**Extracted information:**
(** Cells in the grid, length and score in step, and no session both over
    and playing. *)
Lemma reachable_shape (s : SessionState) :
  reachable rng s ->
  Forall in_grid (snake s) /\ in_grid (food s) /\
  Z.of_nat (List.length (snake s)) = score s + 1 /\
  0 <= score s /\
  (game_over s = true -> is_playing s = false).
Proof.
  revert s.
  apply (reachable_calls rng
           (fun s => Forall in_grid (snake s) /\ in_grid (food s) /\
                     Z.of_nat (List.length (snake s)) = score s + 1 /\
                     0 <= score s /\
                     (game_over s = true -> is_playing s = false))).
  - intros fuel cursor s0 H.
    destruct (initialize_game_state_done rng fuel cursor s0 H) as (f & cur & E & ->).
    destruct (place_food_done rng fuel _ _ f cur E) as (_ & -> & _).
    cbn [snake food score game_over is_playing].
    split; [repeat constructor; apply centre_in_grid|].
    split; [apply draw_in_grid|]. split; [reflexivity|].
    split; [lia | discriminate].
  - intros d s0 (Hs & Hf & Hl & Hp & Hg).
    destruct (handle_direction_cases d s0) as [-> | ->];
      (split; [|split; [|split; [|split]]]; assumption).
  - intros fuel s0 s1 (Hs & Hf & Hl & Hp & Hg) _ H.
    destruct (move_snake_logic_inv rng fuel s0 s1 H)
      as (head & rest & Hsn & [[Hc ->] | [(Hc & Hfo & f & cur & E & ->)
                                         | (Hc & Hfo & ->)]]).
    + unfold set_flags; cbn [snake food score game_over is_playing].
      split; [|split; [|split; [|split]]]; try assumption. reflexivity.
    + apply collides_false in Hc. destruct Hc as [Hin _].
      destruct (place_food_done rng fuel _ _ f cur E) as (_ & -> & _).
      cbn [snake food score game_over is_playing].
      split; [constructor; assumption|].
      split; [apply draw_in_grid|].
      split; [cbn [List.length]; lia|].
      split; [lia | assumption].
    + apply collides_false in Hc. destruct Hc as [Hin _].
      unfold set_snake; cbn [snake food score game_over is_playing].
      split; [apply removelast_Forall; constructor; assumption|].
      split; [assumption|].
      split; [rewrite removelast_cons_length; assumption|].
      split; assumption.
  - intros fuel s0 s1 H.
    destruct (reset_game_done rng fuel s0 s1 H) as (f & cur & E & ->).
    destruct (place_food_done rng fuel _ _ f cur E) as (_ & -> & _).
    cbn [snake food score game_over is_playing].
    split; [repeat constructor; apply centre_in_grid|].
    split; [apply draw_in_grid|]. split; [reflexivity|].
    split; [lia | discriminate].
  - intros s0 (Hs & Hf & Hl & Hp & Hg) _.
    unfold set_flags; cbn [snake food score game_over is_playing].
    split; [|split; [|split; [|split]]]; try assumption. reflexivity.
Qed.

End Shape.

(** The cells of a session that is reachable lie in the grid, the food
    too; with no cell twice, the body never has more than N*N cells. *)
Theorem reachable_in_grid (rng : nat -> Z * Z) (s : SessionState) :
  reachable rng s ->
  (forall c, In c (snake s) -> in_grid c) /\
  in_grid (food s) /\
  Z.of_nat (List.length (snake s)) <= GRID_SIZE * GRID_SIZE.
Proof.
  intros H.
  destruct (reachable_shape rng s H) as (Hs & Hf & _).
  destruct (reachable_nodup rng s H) as [Hd _].
  rewrite Forall_forall in Hs.
  split; [exact Hs|]. split; [exact Hf|].
  rewrite <- all_cells_length. apply inj_le.
  apply NoDup_incl_length; [exact Hd|].
  intros c Hc. apply all_cells_in_grid. apply Hs. exact Hc.
Qed.

Lemma reachable_in_grid_witness :
  exists s, played (play 140) = Done s /\
            (forall c, In c (snake s) -> in_grid c) /\
            in_grid (food s) /\
            Z.of_nat (List.length (snake s)) <= GRID_SIZE * GRID_SIZE.
Proof.
  eexists. split; [vm_compute; reflexivity|].
  apply (reachable_in_grid rng_serp).
  apply (played_reachable (play 140)). vm_compute. reflexivity.
Defined.

(** The body of a reachable session has one cell more than the score: one
    cell to start with, one more for every bite.  So the score is never
    negative and never N*N or more. *)
Theorem reachable_length_score (rng : nat -> Z * Z) (s : SessionState) :
  reachable rng s ->
  Z.of_nat (List.length (snake s)) = score s + 1 /\
  0 <= score s < GRID_SIZE * GRID_SIZE.
Proof.
  intros H.
  destruct (reachable_shape rng s H) as (Hs & _ & Hl & Hp & _).
  destruct (reachable_nodup rng s H) as [Hd _].
  split; [exact Hl|].
  assert (Hle : Z.of_nat (List.length (snake s)) <= GRID_SIZE * GRID_SIZE).
  { rewrite <- all_cells_length. apply inj_le.
    apply NoDup_incl_length; [exact Hd|].
    intros c Hc. apply all_cells_in_grid.
    rewrite Forall_forall in Hs. apply Hs. exact Hc. }
  lia.
Qed.

Lemma reachable_length_score_witness :
  exists s, played (play 140) = Done s /\
            Z.of_nat (List.length (snake s)) = score s + 1 /\
            0 <= score s < GRID_SIZE * GRID_SIZE.
Proof.
  eexists. split; [vm_compute; reflexivity|].
  apply (reachable_length_score rng_serp).
  apply (played_reachable (play 140)). vm_compute. reflexivity.
Defined.

(** * The speed as a function of the score *)

Lemma level_above_guard (k : nat) :
  (k < MAX_LEVEL)%nat -> PrimFloat.ltb 0.05%float (level k) = true.
Proof.
  intros Hk.
  assert (H : levels_above_guard = true) by (vm_compute; reflexivity).
  unfold levels_above_guard in H. rewrite forallb_forall in H.
  apply H. apply in_seq. lia.
Qed.

(** One bite takes the speed of a score to the speed of the next score. *)
Lemma speed_up_next (n : Z) :
  0 <= n ->
  speed_up (n + 1) (level (level_of_score n)) = level (level_of_score (n + 1)).
Proof.
  intros Hn. unfold speed_up, level_of_score.
  destruct ((n + 1) mod 5 =? 0) eqn:Em; cbn [andb].
  - apply Z.eqb_eq in Em.
    assert (Hq : (n + 1) / 5 = n / 5 + 1) by (Z.div_mod_to_equations; lia).
    assert (H0 : 0 <= n / 5) by (Z.div_mod_to_equations; lia).
    rewrite Hq. destruct (Z_lt_le_dec (n / 5) 28) as [Hlt | Hge].
    + replace (Z.to_nat (Z.min (n / 5 + 1) 28))
        with (S (Z.to_nat (Z.min (n / 5) 28))) by lia.
      rewrite level_above_guard by (unfold MAX_LEVEL; lia). reflexivity.
    + replace (Z.min (n / 5 + 1) 28) with 28 by lia.
      replace (Z.min (n / 5) 28) with 28 by lia.
      change (Z.to_nat 28) with MAX_LEVEL. rewrite level_last. reflexivity.
  - apply Z.eqb_neq in Em.
    assert (Hq : (n + 1) / 5 = n / 5) by (Z.div_mod_to_equations; lia).
    rewrite Hq. reflexivity.
Qed.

**Your objective:** In the entries above, find each line with the word "reflexivity" and show it.

**The answer:**
    split; [apply draw_in_grid|]. split; [reflexivity|].
      split; [|split; [|split; [|split]]]; try assumption. reflexivity.
    split; [apply draw_in_grid|]. split; [reflexivity|].
    split; [|split; [|split; [|split]]]; try assumption. reflexivity.
  eexists. split; [vm_compute; reflexivity|].
  apply (played_reachable (play 140)). vm_compute. reflexivity.
  eexists. split; [vm_compute; reflexivity|].
  apply (played_reachable (play 140)). vm_compute. reflexivity.
  assert (H : levels_above_guard = true) by (vm_compute; reflexivity).
      rewrite level_above_guard by (unfold MAX_LEVEL; lia). reflexivity.
      change (Z.to_nat 28) with MAX_LEVEL. rewrite level_last. reflexivity.
    rewrite Hq. reflexivity.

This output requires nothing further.